Groundbreaking on the Margaret Murie Building was held March 30, 2011. The facility was completed July 15, 2013, and the ribbon-cutting and dedication was held Aug. 22, 2013. The facility has nearly 100,000 square feet of state-of-the-art laboratories, classrooms and office space, as well as a 150-seat auditorium. The building serves as a central home for the Department of Biology and Wildlife within the College of Natural Science & Mathematics and supports research and teaching in biology, physiology and infectious diseases.
Margaret “Mardy” Murie was the first woman graduate of the Alaska Agricultural College and School of Mines, which eventually became the University of Alaska Fairbanks. She married acclaimed biologist Olaus Murie immediately after graduating in June 1924. Together, they traveled Alaska by boat and dog team, studying the state’s wildlife. Her book, “Two in the Far North,” chronicles that early life in Alaska and later visits after the couple moved to Moose, Wyo.

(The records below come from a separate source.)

(** * Notes application: the three workflows of [NotesApp] (src/App.jsx)

    A shallow embedding of [fetchNotes], [createNote] and [deleteNote].
    The workflows are written in a small monad that threads the state of
    the remote platform, records every observable effect in order (remote
    calls with their outcome, React state setters, dialogs, console
    output) and propagates JavaScript exceptions.  The React state of the
    component is obtained afterwards by replaying the recorded setters. *)

From Stdlib Require Import List String Bool.
Import ListNotations.
Open Scope string_scope.
Open Scope list_scope.

Set Implicit Arguments.

(** ** Data model *)

(** Modelled from the spec: the [Note] record type of the structured-data
    store.  Its schema (amplify/data/resource) is not among the sources;
    the spec lists the persisted fields [id], [title], [content] and the
    optional [imagePath], and says [imageUrl] is never persisted. *)
Record NoteRecord : Type := mkRecord {
  id : string;
  title : string;
  content : string;
  imagePath : option string
}.

(** A note as the component holds it: the store's record, possibly
    extended by [{ ...n, imageUrl: url }]. *)
Record Note : Type := mkNote {
  stored : NoteRecord;
  imageUrl : option string
}.

(** [return n]: the record is passed on as it is, without [imageUrl]. *)
Definition plain (n : NoteRecord) : Note :=
  {| stored := n; imageUrl := None |}.

(** [{ ...n, imageUrl: url }] *)
Definition with_url (n : NoteRecord) (url : string) : Note :=
  {| stored := n; imageUrl := Some url |}.

(** [useState({ title: '', content: '' })] *)
Record FormData : Type := mkForm {
  form_title : string;
  form_content : string
}.

Definition empty_form : FormData :=
  {| form_title := EmptyString; form_content := EmptyString |}.

(** The [File] picked in the file input: the code reads [name] and [type]
    and hands the object itself to the upload. *)
Record File : Type := mkFile {
  file_name : string;
  file_type : string;
  file_body : string
}.

(** JavaScript truthiness of a string: only the empty string is falsy. *)
Definition nonempty (s : string) : bool :=
  match s with
  | EmptyString => false
  | String _ _ => true
  end.

(** Truthiness of an optional string field such as [n.imagePath]:
    [undefined], [null] and the empty string are falsy. *)
Definition present (v : option string) : bool :=
  match v with
  | Some p => nonempty p
  | None => false
  end.

(** An object literal with string-valued properties, in source order. *)
Definition Fields : Type := list (string * string).

Definition keys (o : Fields) : list string := map fst o.

(** ** Effects *)

(** [{ data }] as returned by [client.models.Note.list()]. *)
Record ListResult : Type := mkListResult {
  list_data : option (list NoteRecord)
}.

(** [{ data }] as returned by [Note.create] and [Note.update]; [data] may
    be null. *)
Record DataResult : Type := mkDataResult {
  data : option NoteRecord
}.

(** The remote calls of the component, with their arguments. *)
Inductive Call : Type :=
| NoteList
| NoteCreate (input : Fields)
| NoteUpdate (input : Fields)
| NoteDelete (input : Fields)
| UploadData (path : string) (data : File) (contentType : string)
| GetUrl (path : string)
| Remove (path : string).

(** What a remote call resolves with. *)
Inductive Reply : Type :=
| Listed (resp : option ListResult)
| Data (res : DataResult)
| Deleted
| Uploaded (path : string)
| Signed (url : string)
| Removed.

(** The argument of [setNotes]: a new array, or one of the two updater
    functions of the source:
    - [Replace withUrls]: [setNotes(withUrls)];
    - [Append newNote]: [setNotes((prev) => [...prev, newNote])];
    - [RemoveId i]: [setNotes((prev) => prev.filter((n) => n.id !== i))]
      with [i] the value of [note.id]. *)
Inductive NotesUpdate : Type :=
| Replace (withUrls : list Note)
| Append (newNote : option Note)
| RemoveId (i : string).

(** ** React state of the component *)

(** The four [useState] cells.  An entry of [notes] can be null: see
    [createNote], which appends [created.data] as it comes. *)
Record UiState : Type := mkState {
  notes : list (option Note);
  formData : FormData;
  file : option File;
  busy : bool
}.

(** [useState([])], [useState({ title: '', content: '' })],
    [useState(null)], [useState(false)] *)
Definition initial : UiState :=
  {| notes := []; formData := empty_form; file := None; busy := false |}.

(** [prev.filter((n) => n.id !== note.id)].  Reading [n.id] of a null
    entry throws a TypeError: no array results then. *)
Fixpoint without_id (i : string) (prev : list (option Note))
    : option (list (option Note)) :=
  match prev with
  | [] => Some []
  | None :: _ => None
  | Some n :: rest =>
      match without_id i rest with
      | Some rest' =>
          Some (if String.eqb (id (stored n)) i then rest' else Some n :: rest')
      | None => None
      end
  end.

Definition apply_update (u : NotesUpdate) (prev : list (option Note))
    : option (list (option Note)) :=
  match u with
  | Replace withUrls => Some (map Some withUrls)
  | Append newNote => Some (prev ++ [newNote])
  | RemoveId i => without_id i prev
  end.

(** The list section of the view, [notes.map((n) => <article key={n.id}> ...],
    reads [n.id], [n.title], [n.content] and [n.imageUrl] of every entry:
    it can be evaluated only when no entry is null. *)
Definition renders (s : UiState) : bool :=
  forallb (fun e => match e with Some _ => true | None => false end) (notes s).

(** An entry of the list is consistent when its [imageUrl], if any, comes
    with a present [imagePath]. *)
Definition url_has_path (e : option Note) : Prop :=
  forall n, e = Some n -> imageUrl n <> None ->
            present (imagePath (stored n)) = true.

Section Workflows.

(** The state of everything outside the component (store, blob store,
    network, the user in front of the confirmation dialog) and the
    values JavaScript code can throw. *)
Variable World : Type.
Variable Err : Type.

(** A promise, identified with the outcome it settles with. *)
Definition Promise (A : Type) : Type := (Err + A)%type.

Inductive Effect : Type :=
| Remote (c : Call) (outcome : Promise Reply)
| SetBusy (b : bool)
| SetNotes (u : NotesUpdate)
| SetFormData (f : FormData)
| SetFile (f : option File)
| ConsoleError (label : string) (err : Err)
| Alert (message : string)
| Confirm (message : string) (answer : bool).

(** The external collaborators.  Each operation may change the world
    and either rejects or resolves; a call that never settles is outside
    the model (the source has no timeout: such a workflow never ends). *)
Record Platform : Type := mkPlatform {
  Note_list : World -> World * Promise (option ListResult);
  Note_create : Fields -> World -> World * Promise DataResult;
  Note_update : Fields -> World -> World * Promise DataResult;
  Note_delete : Fields -> World -> World * Promise unit;
  uploadData : string -> File -> string -> World -> World * Promise string;
  getUrl : string -> World -> World * Promise string;
  remove : string -> World -> World * Promise unit;
  confirm : string -> World -> World * bool
}.

Variable P : Platform.

(** *** The monad of workflows *)

Definition M (A : Type) : Type := World -> World * list Effect * Promise A.

Definition ret {A} (a : A) : M A := fun w => (w, [], inr a).

Definition bind {A B} (m : M A) (k : A -> M B) : M B := fun w =>
  match m w with
  | (w1, l1, inl e) => (w1, l1, inl e)
  | (w1, l1, inr a) =>
      match k a w1 with
      | (w2, l2, r) => (w2, l1 ++ l2, r)
      end
  end.

Definition emit (e : Effect) : M unit := fun w => (w, [e], inr tt).

(** [await p]: the value of a fulfilled promise, or a throw. *)
Definition await {A} (p : Promise A) : M A := fun w => (w, [], p).

(** Issues a remote call; the log entry pairs it with its outcome. *)
Definition remote {A} (c : Call) (op : World -> World * Promise A)
    (wrap : A -> Reply) : M (Promise A) := fun w =>
  match op w with
  | (w1, p) =>
      (w1,
       [Remote c match p with inl e => inl e | inr a => inr (wrap a) end],
       inr p)
  end.

(** [confirm(message)]: the blocking yes/no dialog. *)
Definition ask (message : string) : M bool := fun w =>
  match confirm P message w with
  | (w1, answer) => (w1, [Confirm message answer], inr answer)
  end.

Murie’s career as a naturalist and author spanned decades and earned her recognition as a founder of the conservation movement in the United States. The Muries were instrumental in the creation of the Arctic National Wildlife Refuge in 1960 and passage of the 1964 Wilderness Act. In 1998, President Clinton awarded Margaret Murie the Presidential Medal of Freedom, the country’s highest civilian honor. She also received awards from numerous conservation groups.